→ **Supplied material**
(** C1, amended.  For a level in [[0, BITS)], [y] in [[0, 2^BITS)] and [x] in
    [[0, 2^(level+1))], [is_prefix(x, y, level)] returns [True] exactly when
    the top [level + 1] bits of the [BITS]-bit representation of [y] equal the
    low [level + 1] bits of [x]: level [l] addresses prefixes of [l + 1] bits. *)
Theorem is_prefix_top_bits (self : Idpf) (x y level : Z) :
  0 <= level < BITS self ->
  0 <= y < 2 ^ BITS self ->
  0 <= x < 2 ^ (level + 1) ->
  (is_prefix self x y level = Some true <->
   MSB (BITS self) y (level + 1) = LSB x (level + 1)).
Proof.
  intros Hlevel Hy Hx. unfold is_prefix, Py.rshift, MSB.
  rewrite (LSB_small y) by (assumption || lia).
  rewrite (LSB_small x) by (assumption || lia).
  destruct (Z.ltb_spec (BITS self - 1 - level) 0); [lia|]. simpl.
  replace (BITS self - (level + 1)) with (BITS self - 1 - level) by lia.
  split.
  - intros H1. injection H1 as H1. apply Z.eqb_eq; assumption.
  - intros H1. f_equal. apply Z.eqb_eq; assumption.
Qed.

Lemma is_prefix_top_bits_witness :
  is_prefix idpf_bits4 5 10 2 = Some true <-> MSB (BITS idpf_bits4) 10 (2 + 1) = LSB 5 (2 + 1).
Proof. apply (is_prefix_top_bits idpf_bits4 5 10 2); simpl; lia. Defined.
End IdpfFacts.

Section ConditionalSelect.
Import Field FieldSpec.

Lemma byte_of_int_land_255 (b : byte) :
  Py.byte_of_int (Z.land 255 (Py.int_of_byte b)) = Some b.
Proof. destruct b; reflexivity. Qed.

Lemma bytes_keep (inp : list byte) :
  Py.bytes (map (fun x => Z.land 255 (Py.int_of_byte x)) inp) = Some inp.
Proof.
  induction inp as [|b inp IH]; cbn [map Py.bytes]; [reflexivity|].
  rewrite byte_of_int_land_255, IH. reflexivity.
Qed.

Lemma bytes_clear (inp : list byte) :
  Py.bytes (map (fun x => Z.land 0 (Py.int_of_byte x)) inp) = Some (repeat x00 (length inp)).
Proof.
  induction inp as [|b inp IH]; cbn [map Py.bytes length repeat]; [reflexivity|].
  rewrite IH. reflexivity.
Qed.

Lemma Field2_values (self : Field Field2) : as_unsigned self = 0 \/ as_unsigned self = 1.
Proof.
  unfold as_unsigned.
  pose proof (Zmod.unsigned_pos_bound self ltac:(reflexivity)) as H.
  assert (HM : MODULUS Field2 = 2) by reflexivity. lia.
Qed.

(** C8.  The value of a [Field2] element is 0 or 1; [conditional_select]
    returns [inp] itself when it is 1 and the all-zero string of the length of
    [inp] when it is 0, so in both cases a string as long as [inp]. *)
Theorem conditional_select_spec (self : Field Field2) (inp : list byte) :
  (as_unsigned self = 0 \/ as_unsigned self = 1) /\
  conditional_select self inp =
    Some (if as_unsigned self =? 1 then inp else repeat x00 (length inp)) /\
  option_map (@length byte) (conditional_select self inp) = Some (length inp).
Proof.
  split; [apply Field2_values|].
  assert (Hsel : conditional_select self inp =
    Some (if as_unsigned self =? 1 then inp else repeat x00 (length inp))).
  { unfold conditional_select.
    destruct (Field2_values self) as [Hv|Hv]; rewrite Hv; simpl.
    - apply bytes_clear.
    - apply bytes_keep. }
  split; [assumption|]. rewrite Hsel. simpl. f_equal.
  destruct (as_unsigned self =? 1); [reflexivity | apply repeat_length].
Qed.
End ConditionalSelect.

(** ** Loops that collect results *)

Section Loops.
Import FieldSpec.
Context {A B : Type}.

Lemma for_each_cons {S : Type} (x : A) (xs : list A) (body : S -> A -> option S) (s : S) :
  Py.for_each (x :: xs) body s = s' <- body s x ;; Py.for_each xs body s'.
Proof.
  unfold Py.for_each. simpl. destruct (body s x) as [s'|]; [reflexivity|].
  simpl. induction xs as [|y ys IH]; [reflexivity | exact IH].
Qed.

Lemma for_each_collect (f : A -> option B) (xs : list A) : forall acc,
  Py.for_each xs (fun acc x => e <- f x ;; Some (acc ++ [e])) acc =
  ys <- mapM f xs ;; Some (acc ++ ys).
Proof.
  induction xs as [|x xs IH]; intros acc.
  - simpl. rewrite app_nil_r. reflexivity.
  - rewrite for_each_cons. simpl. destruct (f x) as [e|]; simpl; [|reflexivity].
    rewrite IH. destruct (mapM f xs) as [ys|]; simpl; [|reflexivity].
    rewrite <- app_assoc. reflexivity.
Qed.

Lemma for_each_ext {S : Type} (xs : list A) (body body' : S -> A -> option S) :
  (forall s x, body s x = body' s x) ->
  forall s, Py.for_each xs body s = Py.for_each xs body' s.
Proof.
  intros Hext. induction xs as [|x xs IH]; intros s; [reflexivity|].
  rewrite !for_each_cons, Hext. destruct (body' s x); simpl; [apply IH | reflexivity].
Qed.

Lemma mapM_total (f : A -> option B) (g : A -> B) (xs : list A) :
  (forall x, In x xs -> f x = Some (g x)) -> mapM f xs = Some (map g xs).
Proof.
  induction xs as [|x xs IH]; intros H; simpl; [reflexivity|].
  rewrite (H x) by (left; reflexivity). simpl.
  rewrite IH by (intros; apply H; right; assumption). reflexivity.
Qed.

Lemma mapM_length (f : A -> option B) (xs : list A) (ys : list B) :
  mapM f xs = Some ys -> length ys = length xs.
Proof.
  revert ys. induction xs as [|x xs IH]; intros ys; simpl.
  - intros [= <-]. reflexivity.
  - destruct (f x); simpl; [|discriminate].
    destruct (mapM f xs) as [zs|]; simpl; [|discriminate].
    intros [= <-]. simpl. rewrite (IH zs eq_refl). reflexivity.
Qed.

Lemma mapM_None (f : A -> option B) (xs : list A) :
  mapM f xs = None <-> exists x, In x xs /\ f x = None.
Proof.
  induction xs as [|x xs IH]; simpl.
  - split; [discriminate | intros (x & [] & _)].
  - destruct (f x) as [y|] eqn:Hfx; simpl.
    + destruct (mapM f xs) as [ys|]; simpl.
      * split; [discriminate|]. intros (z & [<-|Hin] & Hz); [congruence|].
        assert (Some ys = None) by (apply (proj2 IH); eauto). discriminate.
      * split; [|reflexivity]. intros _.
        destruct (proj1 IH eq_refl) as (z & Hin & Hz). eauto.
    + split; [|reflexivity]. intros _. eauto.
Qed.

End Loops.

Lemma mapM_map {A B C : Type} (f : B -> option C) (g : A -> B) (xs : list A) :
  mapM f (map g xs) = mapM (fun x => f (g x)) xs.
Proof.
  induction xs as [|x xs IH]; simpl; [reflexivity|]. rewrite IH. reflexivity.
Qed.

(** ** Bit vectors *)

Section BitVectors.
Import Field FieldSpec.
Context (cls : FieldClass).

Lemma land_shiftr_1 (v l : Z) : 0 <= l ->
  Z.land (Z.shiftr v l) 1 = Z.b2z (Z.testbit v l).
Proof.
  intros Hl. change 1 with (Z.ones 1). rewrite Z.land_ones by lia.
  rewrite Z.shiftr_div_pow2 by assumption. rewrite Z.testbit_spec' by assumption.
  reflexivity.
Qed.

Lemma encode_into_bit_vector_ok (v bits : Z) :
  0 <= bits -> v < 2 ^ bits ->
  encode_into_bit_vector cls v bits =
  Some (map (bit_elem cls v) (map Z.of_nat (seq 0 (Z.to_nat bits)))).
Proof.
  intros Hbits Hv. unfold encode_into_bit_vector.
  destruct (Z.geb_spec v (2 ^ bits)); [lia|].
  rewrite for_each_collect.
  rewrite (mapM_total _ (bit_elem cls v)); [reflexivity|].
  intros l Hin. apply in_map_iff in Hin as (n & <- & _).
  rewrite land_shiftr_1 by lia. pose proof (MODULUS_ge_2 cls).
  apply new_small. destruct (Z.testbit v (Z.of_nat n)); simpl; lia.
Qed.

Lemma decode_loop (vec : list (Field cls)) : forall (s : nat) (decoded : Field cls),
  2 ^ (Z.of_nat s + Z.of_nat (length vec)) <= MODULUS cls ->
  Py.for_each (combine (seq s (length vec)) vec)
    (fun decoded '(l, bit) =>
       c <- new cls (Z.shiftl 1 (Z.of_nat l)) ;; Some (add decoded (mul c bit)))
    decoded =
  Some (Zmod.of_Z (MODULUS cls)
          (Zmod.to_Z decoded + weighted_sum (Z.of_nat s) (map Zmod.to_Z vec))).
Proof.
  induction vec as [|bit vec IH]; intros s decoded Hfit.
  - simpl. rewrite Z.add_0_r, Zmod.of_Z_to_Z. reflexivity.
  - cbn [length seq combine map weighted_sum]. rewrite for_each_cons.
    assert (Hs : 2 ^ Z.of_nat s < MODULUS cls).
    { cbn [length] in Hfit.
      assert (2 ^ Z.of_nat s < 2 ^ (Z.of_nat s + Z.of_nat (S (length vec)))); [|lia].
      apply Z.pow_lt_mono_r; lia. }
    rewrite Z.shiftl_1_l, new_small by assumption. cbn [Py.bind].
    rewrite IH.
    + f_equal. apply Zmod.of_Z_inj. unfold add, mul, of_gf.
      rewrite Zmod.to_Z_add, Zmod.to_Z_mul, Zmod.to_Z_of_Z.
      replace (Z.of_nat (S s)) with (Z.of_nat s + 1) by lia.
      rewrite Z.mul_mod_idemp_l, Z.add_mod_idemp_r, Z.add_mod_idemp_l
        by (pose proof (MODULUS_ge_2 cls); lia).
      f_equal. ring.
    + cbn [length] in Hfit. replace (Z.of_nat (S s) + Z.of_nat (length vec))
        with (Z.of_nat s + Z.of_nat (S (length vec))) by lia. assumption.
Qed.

→ **Task instructions**
Beginning at the top of the data, please return every line until and including the line containing "- intros H1. injection", copied exactly, and nothing past it.

→ **Task response**
(** C1, amended.  For a level in [[0, BITS)], [y] in [[0, 2^BITS)] and [x] in
    [[0, 2^(level+1))], [is_prefix(x, y, level)] returns [True] exactly when
    the top [level + 1] bits of the [BITS]-bit representation of [y] equal the
    low [level + 1] bits of [x]: level [l] addresses prefixes of [l + 1] bits. *)
Theorem is_prefix_top_bits (self : Idpf) (x y level : Z) :
  0 <= level < BITS self ->
  0 <= y < 2 ^ BITS self ->
  0 <= x < 2 ^ (level + 1) ->
  (is_prefix self x y level = Some true <->
   MSB (BITS self) y (level + 1) = LSB x (level + 1)).
Proof.
  intros Hlevel Hy Hx. unfold is_prefix, Py.rshift, MSB.
  rewrite (LSB_small y) by (assumption || lia).
  rewrite (LSB_small x) by (assumption || lia).
  destruct (Z.ltb_spec (BITS self - 1 - level) 0); [lia|]. simpl.
  replace (BITS self - (level + 1)) with (BITS self - 1 - level) by lia.
  split.
  - intros H1. injection H1 as H1. apply Z.eqb_eq; assumption.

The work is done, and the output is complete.